** REQUIREMENT **
For each line below that contains the word "matching", return that line.

** RAW DATA **
::::

(** * Apple Music to Spotify converter: decoders, lookups, matching

    A shallow embedding of

    - [src/applePlaylistParser.js]  (tab-delimited export decoder),
    - [src/appleXmlParser.js]       (property-list decoder, library lookups),
    - [src/spotifyAuth.js]          (access token and its refresh),
    - [src/spotifyClient.js]        (search strategy, best-match scorer,
                                     batch matching, batched additions),
    - [index.js]                    (the report of the tracks not found),

    followed by the properties established about them.

    Conventions of the embedding.

    - A JavaScript string is a [string]: one [ascii] per UTF-16 code unit.
      The embedding therefore covers the strings whose code units are all
      below 256 (Basic Latin and Latin-1 Supplement); on those,
      [toLowerCase], [trim], [\w] and [\s] are given exactly.
    - A JavaScript number produced by [parseInt] and integer arithmetic is a
      [num]: [NaN] or an exact integer (exact below 2^53 in the source).
    - An object used as a record is the list of its own properties in
      creation order, with the order of enumeration given apart.
    - A value that may or may not be a string where the code calls a
      string method on it keeps both cases, and the call on a value that
      is not a string is the TypeError it raises.
    - A thrown exception is a constructor of [completion]. *)

From Stdlib Require Import List String Ascii ZArith Lia Bool Arith.
From Stdlib Require Import Decimal DecimalString.
From Stdlib Require Import Sorting.Permutation Sorting.Sorted.
Import ListNotations.
Set Warnings "-register-all".
Open Scope string_scope.
Open Scope list_scope.
Open Scope nat_scope.

(* ================================================================== *)
(** * The JavaScript primitives the program relies on                  *)
(* ================================================================== *)

Module Js.

(** Code unit of a character. *)
Definition code (c : ascii) : nat := nat_of_ascii c.

Definition between (lo hi n : nat) : bool := (lo <=? n) && (n <=? hi).

(** [\s], also the set stripped by [trim] and skipped by [parseInt]:
    TAB, LF, VT, FF, CR, SPACE and NO-BREAK SPACE. *)
Definition isWhiteSpace (c : ascii) : bool :=
  between 9 13 (code c) || (code c =? 32) || (code c =? 160).

Definition isDigit (c : ascii) : bool := between 48 57 (code c).
Definition isUpper (c : ascii) : bool := between 65 90 (code c).
Definition isLower (c : ascii) : bool := between 97 122 (code c).

(** [\w] is [[A-Za-z0-9_]]. *)
Definition isWordChar (c : ascii) : bool :=
  isUpper c || isLower c || isDigit c || (code c =? 95).

(** [toLowerCase] on one code unit: A-Z, and the Latin-1 capitals
    U+00C0..U+00DE except the multiplication sign U+00D7. *)
Definition lowerChar (c : ascii) : ascii :=
  if isUpper c || (between 192 222 (code c) && negb (code c =? 215))
  then ascii_of_nat (code c + 32) else c.

Fixpoint toLowerCase (s : string) : string :=
  match s with
  | EmptyString => EmptyString
  | String c s' => String (lowerChar c) (toLowerCase s')
  end.

(** [s.replace(/[^...]/g, '')] for a character class: keep the characters
    of the class. *)
Fixpoint keepChars (keep : ascii -> bool) (s : string) : string :=
  match s with
  | EmptyString => EmptyString
  | String c s' =>
      if keep c then String c (keepChars keep s') else keepChars keep s'
  end.

Fixpoint trimStart (s : string) : string :=
  match s with
  | EmptyString => EmptyString
  | String c s' => if isWhiteSpace c then trimStart s' else s
  end.

Fixpoint trimEnd (s : string) : string :=
  match s with
  | EmptyString => EmptyString
  | String c s' =>
      match trimEnd s' with
      | EmptyString => if isWhiteSpace c then EmptyString else String c EmptyString
      | t => String c t
      end
  end.

Definition trim (s : string) : string := trimEnd (trimStart s).

(** Truthiness of a string: non-empty. *)
Definition truthyStr (s : string) : bool :=
  match s with EmptyString => false | _ => true end.

(** [s.split(sep)] for a one-character separator; [''.split(sep)] is
    [['']]. *)
Fixpoint split (sep : ascii) (s : string) : list string :=
  match s with
  | EmptyString => [EmptyString]
  | String c s' =>
      if Ascii.eqb c sep then EmptyString :: split sep s'
      else match split sep s' with
           | h :: t => String c h :: t
           | [] => [String c EmptyString]
           end
  end.

Fixpoint startsWith (p s : string) : bool :=
  match p, s with
  | EmptyString, _ => true
  | String _ _, EmptyString => false
  | String a p', String b s' => Ascii.eqb a b && startsWith p' s'
  end.

(** [s.includes(p)]. *)
Fixpoint includes (s p : string) : bool :=
  startsWith p s ||
  match s with
  | EmptyString => false
  | String _ s' => includes s' p
  end.

(** [s.replace(/pat/g, rep)] for a literal, non-empty pattern: matches are
    found left to right, do not overlap, and the replacement text is not
    scanned again. [skip] counts the characters of a match still to drop. *)
Fixpoint replaceFrom (pat rep : string) (skip : nat) (s : string) : string :=
  match s with
  | EmptyString => EmptyString
  | String c s' =>
      match skip with
      | S n => replaceFrom pat rep n s'
      | O =>
          if startsWith pat s
          then (rep ++ replaceFrom pat rep (String.length pat - 1) s')%string
          else String c (replaceFrom pat rep 0 s')
      end
  end.

Definition replaceAll (pat rep s : string) : string := replaceFrom pat rep 0 s.

(** ** Numbers *)

Inductive num : Type :=
| NaN
| Fin (z : Z).

Definition nadd (a b : num) : num :=
  match a, b with
  | Fin x, Fin y => Fin (x + y)
  | _, _ => NaN
  end.

Definition nmul (a b : num) : num :=
  match a, b with
  | Fin x, Fin y => Fin (x * y)
  | _, _ => NaN
  end.

(** Truthiness of a number: neither 0 nor NaN. *)
Definition truthyNum (n : num) : bool :=
  match n with
  | NaN => false
  | Fin z => negb (z =? 0)%Z
  end.

(** [n || 0]. *)
Definition orZero (n : num) : num := if truthyNum n then n else Fin 0.

Definition digitVal (c : ascii) : option Z :=
  if isDigit c then Some (Z.of_nat (code c - 48)) else None.

Definition hexVal (c : ascii) : option Z :=
  if isDigit c then Some (Z.of_nat (code c - 48))
  else if between 97 102 (code c) then Some (Z.of_nat (code c - 87))
  else if between 65 70 (code c) then Some (Z.of_nat (code c - 55))
  else None.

::::

** SOLUTION TO THIS TASK **
(** * Apple Music to Spotify converter: decoders, lookups, matching
                                     batch matching, batched additions),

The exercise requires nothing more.